With a top balanced pack shutting off the charger is not very critical. I had my charger timer fail once. The pack sat at 135 volts for about 5 extra hours before I noticed. None of the 38 cells exceeded 3.75 volts. I guess the only real difference between top balanced and bottom balanced non-BMS use is whether you trust the charger more, or the driver more. 

If you choose bottom balancing I'm not aware of any BMS system available that is designed to manage that. If the BMS has a shunt that comes on at some maximum voltage then it is top balancing by design. If each cell module doesn't use exactly the same current then it is destroying a bottom balance by being present. Even a cell module current difference of 1/10th of one milliamp will unbalance a pack about 7/8th amp hour per year.


----------



## ga2500ev (Apr 20, 2008)

I said:

OTOH top balancing requires cell level monitoring at both the charging end, because each cell needs to be charged to 100% SOC each with a different amount of energy, and during discharge, because each cell can reach a 0% SOC and fall off the curve at different times.



Ziggythewiz said:


> No it doesn't. If you balance them near 100% full then only take them up to 95% in use you don't need much monitoring at the top; if anything it's less than for a bottom balanced pack. You just have to stay away from the bottom as it would be more prone to damage than a bottom balanced pack, but most people will want to limit it to 70 or 80% DOD anyway to prolong cell life, so there's really no risk there.

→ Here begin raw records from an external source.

(** *** Compactness and the row operations *)
Lemma compact_app ts1 ts2 : compact (ts1 ++ ts2) → compact ts1 ∧ compact ts2.
Proof.
  induction ts1 as [|t ts1 IH]; simpl; [done|]. intros [Ht Hc%IH]. destruct Hc as [Hc1 Hc2].
  split_and!; [|done..]. intros Hf. specialize (Ht Hf). by destruct ts1.
Qed.
Lemma compact_used s ts : compact ts → compact ((s, true) :: ts).
Proof. by split. Qed.
Lemma compact_app_used ts1 s ts2 : compact ts1 → compact ts2 → compact (ts1 ++ (s, true) :: ts2).
Proof.
  intros H1 H2. induction ts1 as [|t ts1 IH]; simpl; [by split|]. destruct H1 as [Ht H1]. split; [|by apply IH].
  intros Hf. specialize (Ht Hf). by destruct ts1.
Qed.
Lemma compact_cons_free s ts : compact ts → compact (cons_free s ts).
Proof. destruct ts as [|[s' []] ts]; [done|by split|]. intros [H1 H2]. by split. Qed.

(** A block that a request of [w] bytes cannot use *)
Definition unfit (w : Z) (t : tile) : Prop := t.2 = true ∨ t.1 < w.
Lemma first_fit_some w ts1 s ts2 :
  Forall (unfit w) ts1 → w ≤ s →
  first_fit w (ts1 ++ (s, false) :: ts2) = Some (tsum ts1, ts1 ++ split_tile w s ++ ts2).
Proof.
  intros Hts Hw. induction Hts as [|[s' u] ts1 Hu Hts IH]; simpl.
  - by destruct (Z.leb_spec w s); [|lia].
  - rewrite IH. destruct Hu as [Hu|Hu]; simpl in Hu; [by rewrite Hu|].
    destruct (Z.leb_spec w s'); [lia|]. by rewrite andb_false_r.
Qed.
Lemma first_fit_none w ts : Forall (unfit w) ts → first_fit w ts = None.
Proof.
  induction 1 as [|[s u] ts Hu _ IH]; [done|]. simpl. rewrite IH.
  destruct Hu as [Hu|Hu]; simpl in Hu; [by rewrite Hu|]. destruct (Z.leb_spec w s); [lia|].
  by rewrite andb_false_r.
Qed.
Lemma first_fit_inv w ts o ts' : first_fit w ts = Some (o, ts') →
  ∃ ts1 s ts2, ts = ts1 ++ (s, false) :: ts2 ∧ Forall (unfit w) ts1 ∧ w ≤ s ∧
    o = tsum ts1 ∧ ts' = ts1 ++ split_tile w s ++ ts2.
Proof.
  revert o ts'. induction ts as [|[s u] ts IH]; intros o ts'; simpl; [done|].
  destruct (negb u && (w <=? s)) eqn:Hb.
  - apply andb_true_iff in Hb as [->%negb_true_iff Hw%Z.leb_le]. intros [= <- <-].
    by exists [], s, ts.
  - destruct (first_fit w ts) as [[o1 ts1']|] eqn:Hf; [|done]. intros [= <- <-].
    destruct (IH _ _ eq_refl) as (ts1 & s1 & ts2 & -> & Hu & Hw & -> & ->).
    exists ((s, u) :: ts1), s1, ts2. split_and!; try done. constructor; [|done].
    apply andb_false_iff in Hb as [Hb%negb_false_iff|Hb%Z.leb_gt]; [by left|by right].
Qed.
(** A request larger than the free space fails. *)
Lemma first_fit_free_sum w ts o ts' : Forall tile_ok ts → first_fit w ts = Some (o, ts') → w ≤ free_sum ts.
Proof.
  intros Hok Hf. destruct (first_fit_inv _ _ _ _ Hf) as (ts1 & s & ts2 & -> & _ & Hw & _).
  apply Forall_app in Hok as [H1 H2]. apply Forall_cons in H2 as [_ H2]. rewrite free_sum_app. simpl.
  pose proof (free_sum_bounds _ H1). pose proof (free_sum_bounds _ H2). lia.
Qed.

Lemma snoc_cases (ts : list tile) : ts = [] ∨ (∃ ts' s, ts = ts' ++ [(s, true)]) ∨ ∃ ts' s, ts = ts' ++ [(s, false)].
Proof. destruct ts as [|[s []] ts' _] using rev_ind; eauto 10. Qed.

(** A free block at the head of [r] joins the last block of [ts1] if that is free. *)
Fixpoint join (ts1 r : list tile) : list tile :=
  match ts1 with
  | [] => r
  | t :: ts1 =>
      match ts1 with
      | [] => if t.2 then t :: r else cons_free t.1 r
      | _ => t :: join ts1 r
      end
  end.
Lemma join_used ts1 s r : join (ts1 ++ [(s, true)]) r = ts1 ++ (s, true) :: r.
Proof. induction ts1 as [|t ts1 IH]; [done|]. simpl. rewrite IH. by destruct ts1. Qed.
Lemma join_free ts1 s0 s r : join (ts1 ++ [(s0, false)]) ((s, false) :: r) = ts1 ++ (s0 + s, false) :: r.
Proof. induction ts1 as [|t ts1 IH]; [done|]. simpl. rewrite IH. by destruct ts1. Qed.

Now I'm confused. My understanding of top balancing is that each cell is charged to 100% of capacity. Since each cell has differing capacities, it means that each cell contains different amounts of energy. Bottom balancing drains each cell to a 0% SOC then fills each with the same amount of energy. "take them up to 95%" makes no sense because then they neither have the same SOC, nor the same amount of energy. So then by definition, then are not the cells unbalanced?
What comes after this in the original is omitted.